§ Your objective
Would you return the lines between the one holding "let c := interleave" and the one holding "Lemma validate_proxy_shape E", inclusive, and only those, exactly as they stand in the listing below?

§ Available data

(** ValidateObject succeeds exactly on an object that has a member, or
    has none while [allowEmpty] holds.  A value of another type is
    reported as InvalidRequestParameterType and the empty object that is
    not allowed as RequestParameterEmpty. *)
Theorem ValidateObject_accepts k allowEmpty s :
  ((∃ s', ValidateObject k allowEmpty s = Some (true, s')) ↔
     ∃ members, json_at (RequestData this) k = Some (Jobject members) ∧
                (members = [] → allowEmpty = true)) ∧
  (∀ v, json_at (RequestData this) k = Some v → is_null v = false →
        is_object v = false →
        ValidateObject k allowEmpty s
        = Some (false, with_slots InvalidRequestParameterType
                         ("The parameter `" +:+ k +:+ "` must be an object.") s)) ∧
  (json_at (RequestData this) k = Some (Jobject []) →
     ValidateObject k false s
     = Some (false, with_slots RequestParameterEmpty
                      ("The parameter `" +:+ k +:+ "` must not be empty.") s) ∧
     ValidateObject k true s = Some (true, s)).
Proof.
  split_and!.
  - split.
    + intros [s' H].
      destruct (ValidateBasic_cases k s) as [Hb|[Hb|(v & Hv & Hn & Hb)]].
      1, 2: unfold ValidateObject in H;
            rewrite (after_basic_fail _ _ _ _ Hb) in H; discriminate.
      rewrite (ValidateObject_run _ _ _ _ Hv Hn) in H.
      destruct v as [|members| | | | | | | |]; try discriminate.
      exists members. split; [done|]. intros ->. by destruct allowEmpty.
    + intros (members & Hv & He). exists s.
      rewrite (ValidateObject_run _ _ _ _ Hv) by done. simpl.
      destruct members; simpl; [|done]. by rewrite He.
  - intros v Hv Hn Ho. by rewrite (ValidateObject_run _ _ _ _ Hv Hn), Ho.
  - intros Hv. by rewrite !(ValidateObject_run _ _ _ _ Hv).
Qed.

(** ValidateArray succeeds exactly on an array that has an element, or
    has none while [allowEmpty] holds.  A value of another type is
    reported as InvalidRequestParameterType and the empty array that is
    not allowed as RequestParameterEmpty. *)
Theorem ValidateArray_accepts k allowEmpty s :
  ((∃ s', ValidateArray k allowEmpty s = Some (true, s')) ↔
     ∃ elements, json_at (RequestData this) k = Some (Jarray elements) ∧
                 (elements = [] → allowEmpty = true)) ∧
  (∀ v, json_at (RequestData this) k = Some v → is_null v = false →
        is_array v = false →
        ValidateArray k allowEmpty s
        = Some (false, with_slots InvalidRequestParameterType
                         ("The parameter `" +:+ k +:+ "` must be an array.") s)) ∧
  (json_at (RequestData this) k = Some (Jarray []) →
     ValidateArray k false s
     = Some (false, with_slots RequestParameterEmpty
                      ("The parameter `" +:+ k +:+ "` must not be empty.") s) ∧
     ValidateArray k true s = Some (true, s)).
Proof.
  split_and!.
  - split.
    + intros [s' H].
      destruct (ValidateBasic_cases k s) as [Hb|[Hb|(v & Hv & Hn & Hb)]].
      1, 2: unfold ValidateArray in H;
            rewrite (after_basic_fail _ _ _ _ Hb) in H; discriminate.
      rewrite (ValidateArray_run _ _ _ _ Hv Hn) in H.
      destruct v as [| |elements| | | | | | |]; try discriminate.
      exists elements. split; [done|]. intros ->. by destruct allowEmpty.
    + intros (elements & Hv & He). exists s.
      rewrite (ValidateArray_run _ _ _ _ Hv) by done. simpl.
      destruct elements; simpl; [|done]. by rewrite He.
  - intros v Hv Hn Ho. by rewrite (ValidateArray_run _ _ _ _ Hv Hn), Ho.
  - intros Hv. by rewrite !(ValidateArray_run _ _ _ _ Hv).
Qed.
Definition frame_calm : Results :=
  {| face_present := true;
     gaze_direction := "Center";
     mouth_moving := false;
     multiple_faces := false;
     objects_detected := false;
     timestamp := "2024-05-06 09:00:02" |}.

(** * Properties of the risk fusion engine *)

Section Calculator.

Import cheating_probability.

Implicit Types (self : CheatingProbabilityCalculator) (r : Results).

Lemma compute_frame_score_weights self self' r :
  weights self = weights self' ->
  compute_frame_score self r = compute_frame_score self' r.
Proof.
  intros Hw. unfold compute_frame_score, add_if. now rewrite Hw.
Qed.

Lemma compute_frame_score_sum self r (wf wm wo wt wg : Z) :
  weights self !! "FACE_DISAPPEARED" = Some wf ->
  weights self !! "MULTIPLE_FACES" = Some wm ->
  weights self !! "OBJECT_DETECTED" = Some wo ->
  weights self !! "MOUTH_MOVING" = Some wt ->
  weights self !! "GAZE_AWAY" = Some wg ->
  compute_frame_score self r =
  inr (Z.min (contributes (negb (face_present r)) wf +
              contributes (multiple_faces r) wm +
              contributes (objects_detected r) wo +
              contributes (mouth_moving r) wt +
              contributes (gaze_away r) wg) 100,
       explains (negb (face_present r)) "Face not visible" ++
       explains (multiple_faces r) "Multiple faces detected" ++
       explains (objects_detected r) "Suspicious object detected" ++
       explains (mouth_moving r) "Mouth movement detected" ++
       explains (gaze_away r) "Looking away from screen").
Proof.
  intros Hf Hm Ho Ht Hg.
  unfold compute_frame_score, add_if, getitem, gaze_away.
  rewrite Hf, Hm, Ho, Ht, Hg.
  destruct (face_present r), (multiple_faces r), (objects_detected r),
    (mouth_moving r), (String.eqb (gaze_direction r) "Center");
    cbn; do 2 f_equal; lia.
Qed.

Lemma default_weights_lookup :
  default_weights !! "FACE_DISAPPEARED" = Some 40 /\
  default_weights !! "MULTIPLE_FACES" = Some 50 /\
  default_weights !! "OBJECT_DETECTED" = Some 45 /\
  default_weights !! "MOUTH_MOVING" = Some 20 /\
  default_weights !! "GAZE_AWAY" = Some 15.
Proof. repeat split; vm_compute; reflexivity. Qed.

Lemma compute_frame_score_default self r :
  weights self = default_weights ->
  exists score reasons,
    compute_frame_score self r = inr (score, reasons) /\ percent score.
Proof.
  intros Hw.
  destruct default_weights_lookup as (Hf & Hm & Ho & Ht & Hg).
  rewrite <- Hw in Hf, Hm, Ho, Ht, Hg.
  rewrite (compute_frame_score_sum self r _ _ _ _ _ Hf Hm Ho Ht Hg).
  eexists _, _. split; [reflexivity |].
  unfold percent, contributes.
  destruct (negb (face_present r)), (multiple_faces r), (objects_detected r),
    (mouth_moving r), (gaze_away r); lia.
Qed.

(** *** Sums and means of windows *)

Lemma sum_app (l l' : list Z) : sum (l ++ l') = sum l + sum l'.
Proof.
  unfold sum. induction l as [|x l IH]; cbn; [reflexivity | rewrite IH; lia].
Qed.
(** C9, the claim as written fails: two toggle requests on the pending todo
    1 whose reads both come before their writes both succeed and leave it
    completed, where either request after the other leaves it pending; so
    some interleaving of the calls ends in a table that no order of the two
    toggles gives, and a toggle is lost. *)
Lemma lost_update :
  let c := interleave 9 10 [first; second; first; second]
             (mkRace (toggle_start 1) (toggle_start 1) store_one) in
  completed <$> rows store_one !! 1 = Some false /\
  req1 c = toggle_done (Ok tt) /\
  req2 c = toggle_done (Ok tt) /\
  completed <$> rows (table c) !! 1 = Some true /\
  completed <$>
    rows (exec (toggle_todo 10 1) (exec (toggle_todo 9 1) store_one)) !! 1
    = Some false /\
  completed <$>
    rows (exec (toggle_todo 9 1) (exec (toggle_todo 10 1) store_one)) !! 1
    = Some false /\
  ~ (forall now1 now2 pk st sched,
       turns_of first sched = 2%nat -> turns_of second sched = 2%nat ->
       completed <$>
         rows (table (interleave now1 now2 sched
                        (mkRace (toggle_start pk) (toggle_start pk) st))) !! pk
       = completed <$>
           rows (exec (toggle_todo now2 pk) (exec (toggle_todo now1 pk) st)) !! pk).
Proof.
  cbv zeta. repeat split; try reflexivity.
  intros H.
  specialize (H 9 10 1 store_one [first; second; first; second] eq_refl eq_refl).
  vm_compute in H. discriminate H.
Qed.
Lemma same_store_frame w w' : collection w' = collection w -> same_store w w'.
Proof. auto. Qed.

Lemma harvest_all_same_store E w : collection (exec (harvest_all E) w) = collection w.
Proof.
  apply (stable_harvest_all E same_store same_store_refl same_store_trans same_store_frame).
Qed.

Lemma validate_proxy_same_store E p w :
  collection (exec (validate_proxy E p) w) = collection w.
Proof.
  apply (stable_validate_proxy E same_store same_store_refl same_store_trans
           same_store_frame).
Qed.

Lemma exec_bind {A B} (m : M A) (f : A -> M B) w :
  exec (bind m f) w =
  match value m w with
  | Ok a => exec (f a) (exec m w)
  | Raise _ => exec m w
  end.
Proof.
  unfold exec, value, bind. destruct (m w) as [[a|e] w1]; reflexivity.
Qed.

Lemma value_bind {A B} (m : M A) (f : A -> M B) w :
  value (bind m f) w =
  match value m w with
  | Ok a => value (f a) (exec m w)
  | Raise e => Raise e
  end.
Proof.
  unfold exec, value, bind. destruct (m w) as [[a|e] w1]; reflexivity.
Qed.

(** ** Invariants of the collection *)

(** A row as [validate_proxy] makes it. *)
Definition stored_shape (d : proxy_doc) : Prop :=
  is_working d = true /\ status_code d = 200 /\ test_url d = VALIDATION_URL.

Lemma validate_proxy_shape E p w d :
  value (validate_proxy E p) w = Ok (Some d) -> stored_shape d /\ key_of d = p.
Proof.
  destruct p as [[i pt] proto]. unfold value. rewrite validate_proxy_eq. cbv zeta.
  destruct (requests_get E (List.length (sent w))
              (probe_request VALIDATION_URL i pt proto)) as [st|msg];
    [destruct (st =? 200) eqn:Hst|]; simpl; try discriminate.
  intros H. inversion H; subst d. apply Z.eqb_eq in Hst. subst st.
  repeat split.
Qed.
(** The index the component holds after [onStepEnter({ data })]. *)
Definition onStepEnter (data : StepData) (currentStepIndex : Z) : Z :=
  let idx := findIndex (fun s => String.eqb (id s) (id data)) mainSteps in
  if (0 <=? idx)%Z then idx else currentStepIndex.

(** A property of every pair of consecutive elements of a list. *)
Fixpoint consecutive {A : Type} (P : A -> A -> bool) (l : list A) : bool :=
  match l with
  | a :: (b :: _) as rest => P a b && consecutive P rest
  | _ => true
  end.

End ScrollyStory.

(** ** colors.ts: helpers *)

Module colorUtils.

(** The value of a hexadecimal digit: [\d], [a-f] and, by the [i] flag of
    the pattern, [A-F]. *)
Definition hexValue (c : Ascii.ascii) : option N :=
  let n := Ascii.N_of_ascii c in
  if (48 <=? n)%N && (n <=? 57)%N then Some (n - 48)%N
  else if (97 <=? n)%N && (n <=? 102)%N then Some (n - 87)%N
  else if (65 <=? n)%N && (n <=? 70)%N then Some (n - 55)%N
  else None.

(** [parseInt(pair, 16)] for a pair of characters the pattern matched. *)
Definition parseHexPair (a b : Ascii.ascii) : option N :=
  match hexValue a, hexValue b with
  | Some x, Some y => Some (16 * x + y)%N
  | _, _ => None
  end.

(** The three groups of [/^#?([a-f\d]{2})([a-f\d]{2})([a-f\d]{2})$/i],
    parsed, or [None] when the pattern does not match. *)
Definition hexMatch (hex : string) : option (N * N * N) :=
  let body := match hex with
              | String "#"%char rest => rest
              | _ => hex
              end in
  match body with
  | String a (String b (String c (String d (String e (String f EmptyString))))) =>
      match parseHexPair a b, parseHexPair c d, parseHexPair e f with
      | Some r, Some g, Some bl => Some (r, g, bl)
      | _, _, _ => None
      end
  | _ => None
  end.

Definition decimal (n : N) : string :=
  DecimalString.NilEmpty.string_of_uint (N.to_uint n).

Definition hexToRgb (hex : string) : string :=
  match hexMatch hex with
  | None => "0, 0, 0"
  | Some (r, g, b) =>
      String.append (decimal r)
        (String.append ", "
           (String.append (decimal g) (String.append ", " (decimal b))))
  end.

(** The capital of an ASCII letter [a]-[z], any other character as it is,
    and a string with its ASCII letters capitalised: what the [i] flag of
    the pattern makes the match insensitive to.  This is not
    [String.prototype.toUpperCase], which also maps characters outside
    ASCII (some of them to ASCII letters). *)
Definition capitalAscii (c : Ascii.ascii) : Ascii.ascii :=
  let n := Ascii.N_of_ascii c in
  if (97 <=? n)%N && (n <=? 122)%N then Ascii.ascii_of_N (n - 32)%N else c.

Fixpoint capitalsAscii (s : string) : string :=
  match s with
  | EmptyString => EmptyString
  | String c rest => String (capitalAscii c) (capitalsAscii rest)
  end.

Inductive Variant : Type := VFill | VStroke.

Definition getMitaColor (isInside : bool) (variant : Variant) : string :=
  if isInside then
    match variant with VFill => colors.mita | VStroke => colors.mitaStroke end
  else
    match variant with VFill => colors.nonmitaLight | VStroke => colors.nonmita end.

End colorUtils.

(** Every element of a scene: the primitives under the svg root and the
    children of its groups. *)
Definition sceneElements (s : Scene) : list Element :=
  flat_map (fun n => match n with
                     | Prim e => [e]
                     | MainGroup _ children => children
                     end) s.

§ Result for this task
  let c := interleave 9 10 [first; second; first; second]
             (mkRace (toggle_start 1) (toggle_start 1) store_one) in
  completed <$> rows store_one !! 1 = Some false /\
  req1 c = toggle_done (Ok tt) /\
  req2 c = toggle_done (Ok tt) /\
  completed <$> rows (table c) !! 1 = Some true /\
  completed <$>
    rows (exec (toggle_todo 10 1) (exec (toggle_todo 9 1) store_one)) !! 1
    = Some false /\
  completed <$>
    rows (exec (toggle_todo 9 1) (exec (toggle_todo 10 1) store_one)) !! 1
    = Some false /\
  ~ (forall now1 now2 pk st sched,
       turns_of first sched = 2%nat -> turns_of second sched = 2%nat ->
       completed <$>
         rows (table (interleave now1 now2 sched
                        (mkRace (toggle_start pk) (toggle_start pk) st))) !! pk
       = completed <$>
           rows (exec (toggle_todo now2 pk) (exec (toggle_todo now1 pk) st)) !! pk).
Proof.
  cbv zeta. repeat split; try reflexivity.
  intros H.
  specialize (H 9 10 1 store_one [first; second; first; second] eq_refl eq_refl).
  vm_compute in H. discriminate H.
Qed.
Lemma same_store_frame w w' : collection w' = collection w -> same_store w w'.
Proof. auto. Qed.

Lemma harvest_all_same_store E w : collection (exec (harvest_all E) w) = collection w.
Proof.
  apply (stable_harvest_all E same_store same_store_refl same_store_trans same_store_frame).
Qed.

Lemma validate_proxy_same_store E p w :
  collection (exec (validate_proxy E p) w) = collection w.
Proof.
  apply (stable_validate_proxy E same_store same_store_refl same_store_trans
           same_store_frame).
Qed.

Lemma exec_bind {A B} (m : M A) (f : A -> M B) w :
  exec (bind m f) w =
  match value m w with
  | Ok a => exec (f a) (exec m w)
  | Raise _ => exec m w
  end.
Proof.
  unfold exec, value, bind. destruct (m w) as [[a|e] w1]; reflexivity.
Qed.

Lemma value_bind {A B} (m : M A) (f : A -> M B) w :
  value (bind m f) w =
  match value m w with
  | Ok a => value (f a) (exec m w)
  | Raise e => Raise e
  end.
Proof.
  unfold exec, value, bind. destruct (m w) as [[a|e] w1]; reflexivity.
Qed.

(** ** Invariants of the collection *)

(** A row as [validate_proxy] makes it. *)
Definition stored_shape (d : proxy_doc) : Prop :=
  is_working d = true /\ status_code d = 200 /\ test_url d = VALIDATION_URL.

Lemma validate_proxy_shape E p w d :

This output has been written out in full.